▼▼▼

(** Appending a segment to what is handed up. *)
Lemma handed_app N M s r l f :
  handed N M (In l f r 0) -> N <= E -> M <= E -> M - N <= 2 ^ 30 -> seg_at M s -> 0 < tlen s ->
  exists r', (if decide (tot (p s) > 0) then
                match r with [] => Some (p s) | _ => pbuf_cat r (p s) end
              else Some r) = Some r' /\
    forall l f, handed N (M + tlen s) (In l f r' (if has TCP_FIN s then Z.lor 0 TF_GOT_FIN else 0)).
Proof using.
  intros (HNM & Hc & Hd & _) HNE HME Hsz (_ & Hl & Hne & Hok & Hds & _ & He & Hf) Hp. simpl in *.
  rewrite Z.min_l in Hd by lia.
  assert (tot (p s) = seg_len s) as Et.
  { destruct (p s) as [|q c]; [done|]. simpl. rewrite (chain_ok_tot q c Hok), Hds, length_slice. lia. }
  assert (exists r', (if decide (tot (p s) > 0) then
                match r with [] => Some (p s) | _ => pbuf_cat r (p s) end
              else Some r) = Some r' /\ chain_ok r' /\ data r' = slice S N (M + seg_len s - N)) as (r' & Er & Hcr & Hdr).
  { assert (slice S N (M + seg_len s - N) = data r ++ data (p s)) as Hcat.
    { rewrite (slice_split N (M + seg_len s - N) (M - N)) by lia. rewrite Hd, Hds. do 2 f_equal; lia. }
    rewrite Et, Hcat. case_decide.
    - destruct r as [|q r]; [by exists (p s)|].
      destruct (pbuf_cat_spec (q :: r) (p s)) as (x & ? & ? & ? & ?); try done; [|by exists x].
      rewrite length_app, Hd, Hds, !length_slice. lia.
    - exists r. split_and!; try done. rewrite Hds. replace (seg_len s) with 0 by lia. by rewrite app_nil_r. }
  exists r'. split; [done|]. intros l' f'. unfold handed, tlen in *; simpl.
  destruct (has TCP_FIN s) eqn:Hfin.
  - specialize (Hf eq_refl). rewrite decide_True by lia. split_and!; try done; try lia.
    rewrite Hdr. f_equal. lia.
  - rewrite decide_False by lia. split_and!; try done; try lia. rewrite Hdr. f_equal. lia.
Qed.
(** The parts of the connection the receive path leaves alone. *)
Definition same_conf (c c' : tcp_pcb) : Prop :=
  rcv_wnd_max c' = rcv_wnd_max c /\ sack_permitted c' = sack_permitted c.

(** The connection expects [M], its window ends at [hi]. *)
Definition expects (M hi : Z) (c : tcp_pcb) : Prop :=
  rcv_nxt c = u32 M /\ rcv_wnd c = hi - M /\ M <= hi.

Lemma advance_expects M hi n c : expects M hi c -> 0 <= n -> M + n <= hi -> hi - M <= 2 ^ 30 ->
  expects (M + n) hi (advance n c) /\ same_conf c (advance n c) /\ state (advance n c) = state c.
Proof using.
  intros (En & Ew & Hh) Hn Hm Hb. unfold advance.
  destruct (update_ann_fields (set_nxt_wnd (u32 (rcv_nxt c + n)) (u32 (rcv_wnd c - n)) c))
    as (E1 & E2 & _ & E3 & E4 & E5).
  unfold expects, same_conf. rewrite E1, E2, E3, E4, E5. simpl. rewrite En, Ew, wrap_add_l.
  rewrite (wrap_small 32 (hi - M - n)) by lia. split_and!; done || lia.
Qed.

Lemma dequeue_spec N hi q : N <= E -> hi - N <= 2 ^ 30 -> forall M c i,
  handed N M i -> expects M hi c -> oos M hi q ->
  exists M' c' i', dequeue q c i = Some (c', i') /\ M <= M' /\ handed N M' i' /\ expects M' hi c' /\
    oos (M' + 1) hi (ooseq c') /\ (length (ooseq c') <= length q)%nat /\ same_conf c c' /\
    (state c' = state c \/ state c' = CLOSE_WAIT /\ M' = E + 1).
Proof using.
  intros HNE Hsz. induction q as [|s q IH]; intros M c i Hi Hc Hq.
  { exists M, (set_ooseq [] c), i. split_and!; done || lia || by left. }
  pose proof Hi as (HNM & _). pose proof Hc as (En & Ew & Hh). cbn [dequeue].
  destruct Hq as (a & Hma & Hs & Hp & Hah & Hlast & Hq). pose proof (tlen_bounds a s Hs) as [? ?].
  case_decide as Hd.
  2: { exists M, (set_ooseq (s :: q) c), i. split_and!; try done; try lia; try (by left).
       exists a. split_and!; try done. pose proof Hs as (Es & _). assert (a <> M) by congruence. lia. }
  assert (a = M) as ->.
  { pose proof Hs as (Es & _). apply u32_eq_window; [congruence|lia]. }
  assert (M <= E) as HME by (destruct Hs as (_ & ? & _ & _ & _ & _ & ? & _); lia).
  rewrite (tcplen_tlen s) by (by destruct Hs as (_ & _ & _ & _ & _ & ? & _)).
  destruct (advance_expects M hi (tlen s) c Hc ltac:(lia) ltac:(lia) ltac:(lia)) as (Hc' & Hconf & Hst).
  set (c1 := advance (tlen s) c) in *. destruct i as [sg il r f].
  assert (f = 0) as -> by (destruct Hi as (_ & _ & _ & Hf); simpl in Hf; rewrite decide_False in Hf by lia; done).
  destruct (handed_app N M s r sg il Hi HNE HME ltac:(lia) Hs Hp) as (r' & Er & Hr').
  simpl recv_data. simpl recv_flags. simpl inseg. simpl tcplen. rewrite Er. cbn [mbind option_bind].
  set (c2 := if has TCP_FIN s && bool_decide (state c1 = ESTABLISHED) then set_state CLOSE_WAIT c1 else c1).
  assert (expects (M + tlen s) hi c2 /\ same_conf c c2 /\
    (state c2 = state c \/ state c2 = CLOSE_WAIT /\ M + tlen s = E + 1)) as (Hc2 & Hconf2 & Hst2).
  { unfold c2. destruct (has TCP_FIN s) eqn:Hf; simpl; [|rewrite Hst; tauto].
    assert (M + tlen s = E + 1).
    { destruct Hs as (_ & _ & _ & _ & _ & _ & _ & He). unfold tlen. rewrite Hf. specialize (He Hf). lia. }
    case_bool_decide; [|rewrite Hst; tauto]. split_and!; try apply Hc'; try apply Hconf. by right. }
  destruct (IH (M + tlen s) c2 (In sg il r' (if has TCP_FIN s then Z.lor 0 TF_GOT_FIN else 0)))
    as (M' & c' & i' & E' & ? & ? & Hex & ? & ? & Hsc & Hst'); [done|done| |].
  { destruct (has TCP_FIN s) eqn:Hf; [by rewrite (Hlast eq_refl)|]. unfold tlen. rewrite Hf.
    by rewrite Z.add_0_r. }
  exists M', c', i'. split; [exact E'|]. split_and!; try done; try lia.
  - simpl. lia.
  - destruct Hsc, Hconf2. split; congruence.
  - destruct Hst' as [->|[-> ->]]; [|by right]. destruct Hst2 as [->|[-> ?]]; [by left|].
    right. split; [done|]. destruct H2 as (? & _). lia.
Qed.
(** For a segment without FIN, [drop_covered] is the loop of the queue. *)
Lemma drop_covered_eq i q lo hi :
  has TCP_SYN (inseg i) = false -> has TCP_FIN (inseg i) = false -> tcplen i = seg_len (inseg i) ->
  oos lo hi q ->
  drop_covered q i = let '(q', s) := oos_drop (inseg i) q in
    (q', In s (if has TCP_FIN s then u16 (TCP_TCPLEN s) else tcplen i) (recv_data i) (recv_flags i)).
Proof using.
  intros Hsyn Hfin Ht. revert lo. induction q as [|n q IH]; intros lo Hq.
  { destruct i. simpl in *. by rewrite Hfin. }
  destruct Hq as (b & _ & _ & _ & _ & Hlast & Hq). cbn [drop_covered oos_drop]. unfold seqno. rewrite Ht.
  destruct (TCP_SEQ_GEQ _ _); [|destruct i; simpl in *; by rewrite Hfin, Ht].
  rewrite Hsyn. destruct (has TCP_FIN n) eqn:Hf; cbn [andb negb].
  - rewrite (Hlast eq_refl). cbn [drop_covered oos_drop].
    rewrite (has_lor TCP_FIN (inseg i) TCP_FIN), orb_true_r. done.
  - rewrite <- Ht. by eapply IH.
Qed.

▲▲▲

Your objective: Where the line holding "as (E1 & E2 & _ & E3 & E4 & E5)." appears in the listing above, start reproducing exactly, and end with the line holding "try (by left).".

Exercise response:
    as (E1 & E2 & _ & E3 & E4 & E5).
  unfold expects, same_conf. rewrite E1, E2, E3, E4, E5. simpl. rewrite En, Ew, wrap_add_l.
  rewrite (wrap_small 32 (hi - M - n)) by lia. split_and!; done || lia.
Qed.

Lemma dequeue_spec N hi q : N <= E -> hi - N <= 2 ^ 30 -> forall M c i,
  handed N M i -> expects M hi c -> oos M hi q ->
  exists M' c' i', dequeue q c i = Some (c', i') /\ M <= M' /\ handed N M' i' /\ expects M' hi c' /\
    oos (M' + 1) hi (ooseq c') /\ (length (ooseq c') <= length q)%nat /\ same_conf c c' /\
    (state c' = state c \/ state c' = CLOSE_WAIT /\ M' = E + 1).
Proof using.
  intros HNE Hsz. induction q as [|s q IH]; intros M c i Hi Hc Hq.
  { exists M, (set_ooseq [] c), i. split_and!; done || lia || by left. }
  pose proof Hi as (HNM & _). pose proof Hc as (En & Ew & Hh). cbn [dequeue].
  destruct Hq as (a & Hma & Hs & Hp & Hah & Hlast & Hq). pose proof (tlen_bounds a s Hs) as [? ?].
  case_decide as Hd.
  2: { exists M, (set_ooseq (s :: q) c), i. split_and!; try done; try lia; try (by left).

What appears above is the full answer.